We learned a few other things along the way, like that it's very easy to come up with a needful gift, but sometimes very hard to know that you have chosen something truly meaningful, and that there is not much that a one-year-old needs that doesn't fit in a C cup.

The gifts were a surprise in some cases.  Tessa's meaningful gift turned out to be sheets.  They had horses all over them, and she adored them (as we knew she would).  Ethan's was a soldering iron and a few small tools to help him with his computer building.  Adam's was a real risk.  Each day when Adam comes home from school I look at his left hand to see what new artwork he has done when he's gotten bored after finishing his class work.  Some days he has embellished his arm with gears and pulleys, other days with muscles and tendons.  I had the idea of getting him a new skateboard deck that was blank, and some paint pens so that he could create his own image.  I was worried, but I hadn't needed to be.  He was thrilled and has been carefully planning his design since then.

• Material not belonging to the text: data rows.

(** Storing the node [v j] in the hole [h] moves the hole to [j]; storing [v h] closes it. *)
Lemma store_step q ns v h j :
  rep q ns v h -> 1 <= h < pq_size q -> 1 <= j < pq_size q -> h <> j ->
  exists q' ns', set_d q h (v j) = Ok q' /\ setpos ns (v j) h = Ok ns' /\
    rep q' ns' (swap v h j) j /\ pq_size q' = pq_size q /\ shape q' = shape q /\ pris ns' = pris ns /\
    (forall p, ~ mem v (pq_size q) p -> ns' !! p = ns !! p).
Proof.
  intros R Hh Hj Hne. destruct (node_Ok _ _ _ _ j R Hj) as (n & Hn & En).
  pose proof R as [Hs Ha Hl Hc Hnd Hho].
  unfold set_d, setpos. rewrite En. cbn [rbind].
  replace ((0 <=? h) && (h <? pq_avail q)) with true by (symmetry; lia).
  do 2 eexists. split_and!; [done|done| |done|by unfold shape; cbn; rewrite length_insert|by apply pris_setpos|].
  - split; cbn [pq_size pq_avail pq_d]; try done.
    + rewrite length_insert. done.
    + intros i Hi Hij. unfold swap. destruct (Z.eqb_spec i h) as [->|Hih].
      * rewrite list_lookup_insert_eq by lia. split; [done|].
        eexists. by rewrite lookup_insert_eq.
      * destruct (Z.eqb_spec i j); [done|]. destruct (Hc i Hi Hih) as (Hd & n' & Hn' & Hp).
        rewrite list_lookup_insert_ne by lia. split; [done|]. exists n'. split; [|done].
        rewrite lookup_insert_ne; [done|]. intros Hv. apply Hij. symmetry. eapply rep_inj; done.
    + intros i Hi. assert (Hv : forall k, 1 <= k < pq_size q -> v k <> 0 /\
        is_Some (<[v j:=mk_node (node_pri n) h]> ns !! v k)).
      { intros k Hk. destruct (Hnd k Hk) as [H0 Hs0]. split; [done|].
        destruct (Z.eq_dec (v j) (v k)) as [E|E]; [rewrite E, lookup_insert_eq; eauto|by rewrite lookup_insert_ne]. }
      unfold swap. repeat case_bool; by apply Hv.
    + intros i Hi _. unfold swap. rewrite (proj2 (Z.eqb_neq j h)), Z.eqb_refl by done.
      repeat case_bool; intros Hv; subst; try done.
      * exfalso. apply Hne. symmetry. by eapply rep_inj.
      * exfalso. by apply n0; eapply rep_inj.
  - intros p Hp. rewrite lookup_insert_ne; [done|]. intros <-. apply Hp. by exists j.
Qed.

Lemma store_close q ns v h :
  rep q ns v h -> 1 <= h < pq_size q ->
  exists q' ns', set_d q h (v h) = Ok q' /\ setpos ns (v h) h = Ok ns' /\
    rep q' ns' v 0 /\ pq_size q' = pq_size q /\ shape q' = shape q /\ pris ns' = pris ns /\
    (forall p, ~ mem v (pq_size q) p -> ns' !! p = ns !! p).
Proof.
  intros R Hh. destruct (node_Ok _ _ _ _ h R Hh) as (n & Hn & En).
  pose proof R as [Hs Ha Hl Hc Hnd Hho].
  unfold set_d, setpos. rewrite En. cbn [rbind].
  replace ((0 <=? h) && (h <? pq_avail q)) with true by (symmetry; lia).
  do 2 eexists. split_and!; [done|done| |done|by unfold shape; cbn; rewrite length_insert|by apply pris_setpos|].
  - split; cbn [pq_size pq_avail pq_d]; try done; [rewrite length_insert; lia| | |lia].
    + intros i Hi _. destruct (Z.eq_dec i h) as [->|Hih].
      * rewrite list_lookup_insert_eq by lia. split; [done|]. eexists. by rewrite lookup_insert_eq.
      * destruct (Hc i Hi Hih) as (Hd & n' & Hn' & Hp).
        rewrite list_lookup_insert_ne by lia. split; [done|]. exists n'. split; [|done].
        rewrite lookup_insert_ne; [done|]. intros Hv. apply Hih. by apply Hho.
    + intros i Hi. destruct (Hnd i Hi) as [H0 Hs0]. split; [done|].
      destruct (Z.eq_dec (v h) (v i)) as [E|E]; [rewrite E, lookup_insert_eq; eauto|by rewrite lookup_insert_ne].
  - intros p Hp. rewrite lookup_insert_ne; [done|]. intros <-. apply Hp. by exists h.
Qed.

(** what moving nodes around keeps *)
Record moved (q : pqueue_t) (ns : nodes) (v : Z -> Z) (q' : pqueue_t) (ns' : nodes) (v' : Z -> Z) : Prop := {
  mv_size : pq_size q' = pq_size q;
  mv_step : shape q' = shape q;
  mv_pris : pris ns' = pris ns;
  mv_mem : forall p, mem v' (pq_size q) p <-> mem v (pq_size q) p;
  mv_frame : forall p, ~ mem v (pq_size q) p -> ns' !! p = ns !! p
}.

Lemma moved_refl q ns v : moved q ns v q ns v.
Proof. by split. Qed.

Lemma moved_trans q1 ns1 v1 q2 ns2 v2 q3 ns3 v3 :
  moved q1 ns1 v1 q2 ns2 v2 -> moved q2 ns2 v2 q3 ns3 v3 -> moved q1 ns1 v1 q3 ns3 v3.
Proof.
  intros [S1 T1 P1 M1 F1] [S2 T2 P2 M2 F2]. rewrite S1 in *. split; [congruence|congruence|congruence| |].
  - intros p. by rewrite M2.
  - intros p Hp. rewrite F2 by (by rewrite M1). by apply F1.
Qed.

Section pqueue.
  Context (cmp : pqueue_pri_t -> pqueue_pri_t -> bool) {O : PriOrder cmp}.
  #[local] Set Default Proof Using "All".

(** the priorities along the array *)
Abbreviation along ns v := (fun k => pr (pris ns) (v k)).

Lemma along_swap ns v i j k : pr (pris ns) (swap v i j k) = swap (along ns v) i j k.
Proof. unfold swap. by repeat case_bool. Qed.

Lemma bubble_up_loop_spec fuel : forall q ns v i,
  i < Z.of_nat fuel -> rep q ns v i -> 1 <= i < pq_size q -> up_ok cmp (along ns v) (pq_size q) i ->
  exists q' ns' v' j, bubble_up_loop cmp fuel q ns (pr (pris ns) (v i)) i = Ok (q', ns', j) /\
    rep q' ns' v' j /\ 1 <= j < pq_size q /\ v' j = v i /\
    heap cmp (along ns' v') (pq_size q) /\ moved q ns v q' ns' v'.
Proof.
  induction fuel as [|fuel IH]; intros q ns v i Hf R Hi Hup; [lia|]. cbn [bubble_up_loop].
  rewrite parent_half. destruct (Z.gtb_spec i 1) as [H1|H1].
  - pose proof (half_range cmp i ltac:(lia)) as Hh.
    rewrite (get_d_Ok _ _ _ _ (i / 2) R) by lia. cbn [rbind].
    rewrite (getpri_Ok _ _ _ _ (i / 2) R) by lia. cbn [rbind].
    destruct (cmp _ _) eqn:Hc.
    + destruct (store_step q ns v i (i / 2) R) as (q1 & ns1 & -> & -> & R1 & S1 & T1 & P1 & F1); [lia..|].
      cbn [rbind].
      assert (Hm1 : moved q ns v q1 ns1 (swap v i (i / 2))).
      { split; [done..| |done]. intros p. apply mem_swap; lia. }
      pose proof (up_ok_step cmp (along ns v) (pq_size q) i ltac:(lia) Hc Hup) as Hup1.
      destruct (IH q1 ns1 (swap v i (i / 2)) (i / 2)) as (q2 & ns2 & v2 & j & E & R2 & Hj & Hv & Hhp & Hm2).
      * lia.
      * done.
      * rewrite S1. lia.
      * rewrite S1, P1. destruct Hup1 as [He Hb].
        split; [intros k Hk Hne|intros k Hk Hki H2]; rewrite ?along_swap;
          unfold edge; rewrite ?along_swap; [by apply He|by apply Hb].
      * rewrite P1 in E. assert (Hvi : swap v i (i / 2) (i / 2) = v i).
        { unfold swap. rewrite (proj2 (Z.eqb_neq (i / 2) i)) by lia. by rewrite Z.eqb_refl. }
        rewrite Hvi in E, Hv. rewrite S1 in *. exists q2, ns2, v2, j.
        split_and!; try done; try lia. by eapply moved_trans.
    + exists q, ns, v, i. split_and!; try done; try lia; try apply moved_refl.
      eapply (up_ok_end cmp); [exact Hup|]. done.
  - exists q, ns, v, i. split_and!; try done; try lia; try apply moved_refl.
    eapply (up_ok_end cmp); [exact Hup|]. lia.
Qed.

(** what bubble_up and percolate_down achieve *)
Definition settled q ns v (r : result (pqueue_t * nodes)) : Prop :=
  exists q' ns' v', r = Ok (q', ns') /\ rep q' ns' v' 0 /\
    heap cmp (along ns' v') (pq_size q) /\ moved q ns v q' ns' v'.

Lemma bubble_up_spec q ns v i :
  rep q ns v i -> get_d q i = Ok (v i) -> 1 <= i < pq_size q -> up_ok cmp (along ns v) (pq_size q) i ->
  settled q ns v (bubble_up cmp q ns i).
Proof.
  intros R Hd Hi Hup. unfold bubble_up. rewrite Hd. cbn [rbind].
  rewrite (getpri_Ok _ _ _ _ i R Hi). cbn [rbind].
  destruct (bubble_up_loop_spec (S (Z.to_nat i)) q ns v i) as (q1 & ns1 & v1 & j & -> & R1 & Hj & Hv & Hh & Hm);
    [lia|done..|]. cbn [rbind]. rewrite <- Hv. pose proof (mv_size _ _ _ _ _ _ Hm) as S1.
  destruct (store_close q1 ns1 v1 j R1) as (q2 & ns2 & -> & Hsp & R2 & S2 & T2 & P2 & F2); [lia|]. cbn [rbind].
  rewrite Hsp. cbn [rbind]. exists q2, ns2, v1. split_and!; [done|done|by rewrite P2|].
  eapply moved_trans; [exact Hm|]. by split.
Qed.

Lemma maxchild_spec q ns v i :
  rep q ns v i -> 1 <= i < pq_size q ->
  exists c, maxchild cmp q ns i = Ok c /\
    (c = 0 /\ (forall k, 2 <= k < pq_size q -> k / 2 <> i) \/
     2 <= c < pq_size q /\ c / 2 = i /\
     forall k, 2 <= k < pq_size q -> k / 2 = i -> cmp (pr (pris ns) (v c)) (pr (pris ns) (v k)) = false).
Proof.
  intros R Hi. pose proof (rp_size _ _ _ _ R). pose proof (rp_avail _ _ _ _ R).
  unfold maxchild. rewrite left_double by lia.
  assert (Hkid : forall k, k / 2 = i <-> k = 2 * i \/ k = 2 * i + 1).
  { intros k. split.
    - intros <-. pose proof (Z.div_mod k 2 ltac:(lia)). pose proof (Z.mod_pos_bound k 2 ltac:(lia)). lia.
    - intros [->| ->]; symmetry; [apply (Z.div_unique _ _ _ 0)|apply (Z.div_unique _ _ _ 1)]; lia. }
  rewrite Z.geb_leb. destruct (Z.leb_spec (pq_size q) (2 * i)).
  - exists 0. split; [done|]. left. split; [done|]. intros k Hk Hki%Hkid. lia.
  - rewrite u64_small by lia. case_bool.
    + rewrite !(get_d_Ok _ _ _ _ _ R) by lia. cbn [rbind].
      rewrite !(getpri_Ok _ _ _ _ _ R) by lia. cbn [rbind].
      eexists. split; [done|]. right.
      destruct (cmp _ _) eqn:Hc; (split; [lia|]; split; [apply Hkid; lia|]);
        intros k Hk [->| ->]%Hkid; try apply cmp_refl; try done. by apply cmp_asym.
    + exists (2 * i). split; [done|]. right. split; [lia|]. split; [apply Hkid; lia|].
      intros k Hk [->| ->]%Hkid; [by apply cmp_refl|lia].
Qed.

Meaningful. How rewarding to give a truly meaningful gift. It filled my heart. I think I'm definitely in recovery.

There was another surprise.  In our preparations, we talked to the kids about choosing meaningful gifts for each other as well.  We had them decide what they would get before we left to go shopping, and I took each kid out one-on-one to make their purchases.  They started paying more attention to each other's likes, and on Christmas morning they were far more excited about what they were giving than what they might receive.  I was proud of the way my kids focused on each other, on strengths and talents, and on individual personality traits.  There was much hugging.  It was awesome.

When all was said and done, the depth of enjoyment over each carefully selected gift replaced that awful guilt I typically have on Christmas morning over my usual over-indulgence, and eliminated the feeling of gift inadequacy.  The concern over making sure that the kids had been treated equally evaporated, because there is no way of comparing horse sheets to a soldering iron, and no need to try.